Excerpts from a dataset
--- START ---

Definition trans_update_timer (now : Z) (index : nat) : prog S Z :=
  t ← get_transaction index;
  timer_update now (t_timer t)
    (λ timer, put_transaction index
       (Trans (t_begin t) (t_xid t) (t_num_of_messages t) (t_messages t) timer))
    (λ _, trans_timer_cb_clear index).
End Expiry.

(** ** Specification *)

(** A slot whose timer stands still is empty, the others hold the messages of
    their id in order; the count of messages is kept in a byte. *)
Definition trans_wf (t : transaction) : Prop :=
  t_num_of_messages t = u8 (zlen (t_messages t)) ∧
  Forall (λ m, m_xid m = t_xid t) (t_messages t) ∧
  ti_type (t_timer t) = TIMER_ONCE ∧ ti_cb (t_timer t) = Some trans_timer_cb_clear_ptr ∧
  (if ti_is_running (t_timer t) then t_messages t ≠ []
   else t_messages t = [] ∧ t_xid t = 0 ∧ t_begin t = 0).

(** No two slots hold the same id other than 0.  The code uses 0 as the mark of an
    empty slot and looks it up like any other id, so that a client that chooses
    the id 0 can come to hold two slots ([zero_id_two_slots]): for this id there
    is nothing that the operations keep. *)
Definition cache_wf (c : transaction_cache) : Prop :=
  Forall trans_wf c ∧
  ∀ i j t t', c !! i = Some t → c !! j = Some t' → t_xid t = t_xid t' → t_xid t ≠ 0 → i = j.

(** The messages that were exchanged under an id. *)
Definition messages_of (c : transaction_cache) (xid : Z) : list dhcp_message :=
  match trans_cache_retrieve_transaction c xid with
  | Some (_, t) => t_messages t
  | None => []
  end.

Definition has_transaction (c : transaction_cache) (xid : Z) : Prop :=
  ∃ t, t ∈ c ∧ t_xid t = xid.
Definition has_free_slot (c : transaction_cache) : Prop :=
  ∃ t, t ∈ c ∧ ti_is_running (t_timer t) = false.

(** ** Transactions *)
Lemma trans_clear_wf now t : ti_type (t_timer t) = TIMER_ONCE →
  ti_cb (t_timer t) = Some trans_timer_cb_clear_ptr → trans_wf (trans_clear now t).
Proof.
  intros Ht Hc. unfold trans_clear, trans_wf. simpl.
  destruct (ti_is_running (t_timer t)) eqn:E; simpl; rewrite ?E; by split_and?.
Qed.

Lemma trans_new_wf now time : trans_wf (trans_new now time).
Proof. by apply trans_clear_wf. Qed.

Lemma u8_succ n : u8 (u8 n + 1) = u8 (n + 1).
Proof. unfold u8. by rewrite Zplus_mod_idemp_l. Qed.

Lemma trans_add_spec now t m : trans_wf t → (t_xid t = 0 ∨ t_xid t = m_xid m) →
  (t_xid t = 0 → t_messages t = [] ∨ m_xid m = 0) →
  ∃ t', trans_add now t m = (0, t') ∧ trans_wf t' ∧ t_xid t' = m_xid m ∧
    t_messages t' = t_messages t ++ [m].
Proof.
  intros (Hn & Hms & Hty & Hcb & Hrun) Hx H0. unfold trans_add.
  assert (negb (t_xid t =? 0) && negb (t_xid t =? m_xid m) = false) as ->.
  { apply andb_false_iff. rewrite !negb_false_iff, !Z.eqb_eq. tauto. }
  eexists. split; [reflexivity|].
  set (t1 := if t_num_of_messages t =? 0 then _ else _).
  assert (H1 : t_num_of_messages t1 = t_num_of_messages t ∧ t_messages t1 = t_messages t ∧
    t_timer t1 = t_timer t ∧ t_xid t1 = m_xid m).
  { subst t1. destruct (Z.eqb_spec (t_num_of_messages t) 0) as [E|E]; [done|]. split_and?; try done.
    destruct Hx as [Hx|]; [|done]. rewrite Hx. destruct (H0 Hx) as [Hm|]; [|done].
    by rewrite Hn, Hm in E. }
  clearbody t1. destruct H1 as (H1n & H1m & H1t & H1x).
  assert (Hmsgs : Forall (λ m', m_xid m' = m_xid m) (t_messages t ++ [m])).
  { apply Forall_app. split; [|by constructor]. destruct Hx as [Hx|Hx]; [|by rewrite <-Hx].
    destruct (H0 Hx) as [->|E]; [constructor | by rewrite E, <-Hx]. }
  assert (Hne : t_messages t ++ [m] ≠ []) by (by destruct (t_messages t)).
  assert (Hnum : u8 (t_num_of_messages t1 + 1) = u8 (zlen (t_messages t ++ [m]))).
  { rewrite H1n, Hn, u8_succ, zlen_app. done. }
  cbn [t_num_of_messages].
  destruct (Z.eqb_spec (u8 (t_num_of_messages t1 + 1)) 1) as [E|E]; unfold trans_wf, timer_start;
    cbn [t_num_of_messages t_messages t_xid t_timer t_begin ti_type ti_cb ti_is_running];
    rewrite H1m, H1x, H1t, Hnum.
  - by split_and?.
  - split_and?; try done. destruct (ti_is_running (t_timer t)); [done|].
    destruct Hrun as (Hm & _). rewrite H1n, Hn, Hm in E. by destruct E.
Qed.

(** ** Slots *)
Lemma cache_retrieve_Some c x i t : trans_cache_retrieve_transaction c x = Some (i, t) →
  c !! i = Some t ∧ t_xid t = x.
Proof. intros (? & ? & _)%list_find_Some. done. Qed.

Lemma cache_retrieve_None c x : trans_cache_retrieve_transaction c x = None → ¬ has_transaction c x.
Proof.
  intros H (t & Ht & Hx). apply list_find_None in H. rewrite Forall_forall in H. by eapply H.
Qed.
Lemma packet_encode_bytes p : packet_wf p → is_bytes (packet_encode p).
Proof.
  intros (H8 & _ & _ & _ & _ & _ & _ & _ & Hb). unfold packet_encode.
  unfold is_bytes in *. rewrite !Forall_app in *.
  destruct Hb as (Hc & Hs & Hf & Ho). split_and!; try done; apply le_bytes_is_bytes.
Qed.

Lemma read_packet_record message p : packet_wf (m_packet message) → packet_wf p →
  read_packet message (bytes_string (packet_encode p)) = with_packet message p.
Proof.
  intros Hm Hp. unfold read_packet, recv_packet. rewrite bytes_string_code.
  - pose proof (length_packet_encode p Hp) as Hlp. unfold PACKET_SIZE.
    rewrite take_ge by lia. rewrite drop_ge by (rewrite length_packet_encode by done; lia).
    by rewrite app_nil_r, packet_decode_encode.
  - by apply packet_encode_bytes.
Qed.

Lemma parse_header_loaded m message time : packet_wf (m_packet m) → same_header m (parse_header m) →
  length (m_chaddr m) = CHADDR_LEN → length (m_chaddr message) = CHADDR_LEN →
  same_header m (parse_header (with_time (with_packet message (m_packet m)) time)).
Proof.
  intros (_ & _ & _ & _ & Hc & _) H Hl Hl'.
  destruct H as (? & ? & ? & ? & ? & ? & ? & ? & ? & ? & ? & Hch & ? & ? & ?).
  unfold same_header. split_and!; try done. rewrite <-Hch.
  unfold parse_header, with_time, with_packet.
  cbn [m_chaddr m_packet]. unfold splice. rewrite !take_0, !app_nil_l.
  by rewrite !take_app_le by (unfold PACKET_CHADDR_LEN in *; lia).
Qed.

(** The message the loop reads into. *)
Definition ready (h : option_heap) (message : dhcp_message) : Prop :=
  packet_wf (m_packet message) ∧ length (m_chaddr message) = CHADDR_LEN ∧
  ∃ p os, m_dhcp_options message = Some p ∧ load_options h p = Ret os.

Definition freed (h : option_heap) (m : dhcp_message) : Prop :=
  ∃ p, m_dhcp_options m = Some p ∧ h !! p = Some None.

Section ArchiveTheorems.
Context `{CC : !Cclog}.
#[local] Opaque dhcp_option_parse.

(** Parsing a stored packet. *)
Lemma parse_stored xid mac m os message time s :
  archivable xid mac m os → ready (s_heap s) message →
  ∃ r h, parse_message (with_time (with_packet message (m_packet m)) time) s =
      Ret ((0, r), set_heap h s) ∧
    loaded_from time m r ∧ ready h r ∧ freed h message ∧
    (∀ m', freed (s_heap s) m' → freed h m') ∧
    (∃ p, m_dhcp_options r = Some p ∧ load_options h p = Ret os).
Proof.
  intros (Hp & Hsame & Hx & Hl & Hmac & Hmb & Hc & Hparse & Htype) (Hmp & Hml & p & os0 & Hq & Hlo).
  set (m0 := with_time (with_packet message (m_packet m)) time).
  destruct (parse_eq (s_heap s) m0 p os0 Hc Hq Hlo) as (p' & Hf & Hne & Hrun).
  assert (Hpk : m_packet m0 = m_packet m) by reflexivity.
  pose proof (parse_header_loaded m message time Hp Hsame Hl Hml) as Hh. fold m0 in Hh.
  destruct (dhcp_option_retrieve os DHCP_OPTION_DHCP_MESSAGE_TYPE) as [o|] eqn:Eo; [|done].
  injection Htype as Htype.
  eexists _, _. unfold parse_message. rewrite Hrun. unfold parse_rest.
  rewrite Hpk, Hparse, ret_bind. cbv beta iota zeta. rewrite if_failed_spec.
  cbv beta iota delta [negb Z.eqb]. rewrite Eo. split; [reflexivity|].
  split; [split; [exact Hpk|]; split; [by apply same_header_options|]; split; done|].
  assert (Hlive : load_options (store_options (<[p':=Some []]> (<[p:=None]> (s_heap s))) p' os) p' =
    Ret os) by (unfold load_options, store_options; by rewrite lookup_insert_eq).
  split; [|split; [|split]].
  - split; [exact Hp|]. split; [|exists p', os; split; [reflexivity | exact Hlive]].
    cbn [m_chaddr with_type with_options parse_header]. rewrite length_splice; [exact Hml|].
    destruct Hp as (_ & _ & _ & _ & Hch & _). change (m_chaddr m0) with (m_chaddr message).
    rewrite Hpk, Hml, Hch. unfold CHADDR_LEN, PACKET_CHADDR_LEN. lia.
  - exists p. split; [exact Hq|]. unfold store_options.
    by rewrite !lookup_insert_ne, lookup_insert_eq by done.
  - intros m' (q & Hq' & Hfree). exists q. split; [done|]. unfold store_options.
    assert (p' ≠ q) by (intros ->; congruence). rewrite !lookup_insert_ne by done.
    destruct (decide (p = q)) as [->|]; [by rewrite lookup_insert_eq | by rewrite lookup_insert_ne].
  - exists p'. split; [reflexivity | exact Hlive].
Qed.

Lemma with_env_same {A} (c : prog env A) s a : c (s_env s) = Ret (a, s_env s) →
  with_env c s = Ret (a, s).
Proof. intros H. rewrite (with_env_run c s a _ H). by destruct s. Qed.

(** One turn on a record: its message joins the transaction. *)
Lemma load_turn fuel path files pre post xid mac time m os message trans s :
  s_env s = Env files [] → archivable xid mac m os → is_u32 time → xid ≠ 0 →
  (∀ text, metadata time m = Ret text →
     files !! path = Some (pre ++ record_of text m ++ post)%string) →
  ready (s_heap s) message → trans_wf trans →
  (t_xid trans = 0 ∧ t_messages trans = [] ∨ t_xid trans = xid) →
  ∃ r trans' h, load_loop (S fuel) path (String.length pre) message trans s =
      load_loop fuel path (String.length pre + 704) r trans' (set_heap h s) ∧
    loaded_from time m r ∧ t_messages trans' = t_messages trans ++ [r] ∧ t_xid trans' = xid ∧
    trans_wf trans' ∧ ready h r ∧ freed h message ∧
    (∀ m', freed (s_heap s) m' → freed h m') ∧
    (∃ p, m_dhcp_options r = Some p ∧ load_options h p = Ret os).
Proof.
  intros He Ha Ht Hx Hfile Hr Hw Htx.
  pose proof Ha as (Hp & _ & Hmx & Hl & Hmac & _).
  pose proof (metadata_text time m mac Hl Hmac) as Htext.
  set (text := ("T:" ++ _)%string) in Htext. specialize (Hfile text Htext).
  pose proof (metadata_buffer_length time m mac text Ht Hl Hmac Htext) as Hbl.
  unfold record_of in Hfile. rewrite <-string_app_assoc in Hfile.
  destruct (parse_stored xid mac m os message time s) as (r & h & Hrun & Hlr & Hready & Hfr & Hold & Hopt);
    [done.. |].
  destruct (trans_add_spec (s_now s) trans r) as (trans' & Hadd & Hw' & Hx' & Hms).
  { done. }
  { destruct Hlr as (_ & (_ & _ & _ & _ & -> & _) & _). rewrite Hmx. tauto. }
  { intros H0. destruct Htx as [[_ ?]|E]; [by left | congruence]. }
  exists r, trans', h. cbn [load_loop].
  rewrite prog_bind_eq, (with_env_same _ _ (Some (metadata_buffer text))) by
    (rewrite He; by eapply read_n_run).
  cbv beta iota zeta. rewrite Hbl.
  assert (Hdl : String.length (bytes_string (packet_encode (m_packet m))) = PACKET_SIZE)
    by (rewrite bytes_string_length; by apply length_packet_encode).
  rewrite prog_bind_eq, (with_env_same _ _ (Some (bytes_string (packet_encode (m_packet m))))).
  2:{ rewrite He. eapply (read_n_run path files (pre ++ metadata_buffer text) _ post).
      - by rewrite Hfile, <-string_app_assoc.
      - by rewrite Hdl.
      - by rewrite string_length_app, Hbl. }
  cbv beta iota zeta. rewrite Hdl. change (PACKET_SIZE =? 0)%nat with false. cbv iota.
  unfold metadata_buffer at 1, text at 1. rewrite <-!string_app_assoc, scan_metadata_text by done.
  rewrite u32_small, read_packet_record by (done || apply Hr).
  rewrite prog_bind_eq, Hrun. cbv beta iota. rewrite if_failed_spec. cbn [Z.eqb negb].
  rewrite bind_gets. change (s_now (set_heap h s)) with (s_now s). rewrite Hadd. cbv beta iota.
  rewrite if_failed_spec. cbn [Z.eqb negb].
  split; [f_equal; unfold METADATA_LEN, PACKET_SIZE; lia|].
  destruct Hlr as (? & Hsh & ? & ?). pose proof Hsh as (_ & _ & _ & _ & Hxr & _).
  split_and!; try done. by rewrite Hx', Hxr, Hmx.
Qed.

--- END ---

## Action item
Output, from the data above, the lines from the line with "Definition has_transaction (c" to the line with "(t_xid t = 0 →" exactly as they stand, both ends included and nothing else.

## Solved exercise
Definition has_transaction (c : transaction_cache) (xid : Z) : Prop :=
  ∃ t, t ∈ c ∧ t_xid t = xid.
Definition has_free_slot (c : transaction_cache) : Prop :=
  ∃ t, t ∈ c ∧ ti_is_running (t_timer t) = false.

(** ** Transactions *)
Lemma trans_clear_wf now t : ti_type (t_timer t) = TIMER_ONCE →
  ti_cb (t_timer t) = Some trans_timer_cb_clear_ptr → trans_wf (trans_clear now t).
Proof.
  intros Ht Hc. unfold trans_clear, trans_wf. simpl.
  destruct (ti_is_running (t_timer t)) eqn:E; simpl; rewrite ?E; by split_and?.
Qed.

Lemma trans_new_wf now time : trans_wf (trans_new now time).
Proof. by apply trans_clear_wf. Qed.

Lemma u8_succ n : u8 (u8 n + 1) = u8 (n + 1).
Proof. unfold u8. by rewrite Zplus_mod_idemp_l. Qed.

Lemma trans_add_spec now t m : trans_wf t → (t_xid t = 0 ∨ t_xid t = m_xid m) →
  (t_xid t = 0 → t_messages t = [] ∨ m_xid m = 0) →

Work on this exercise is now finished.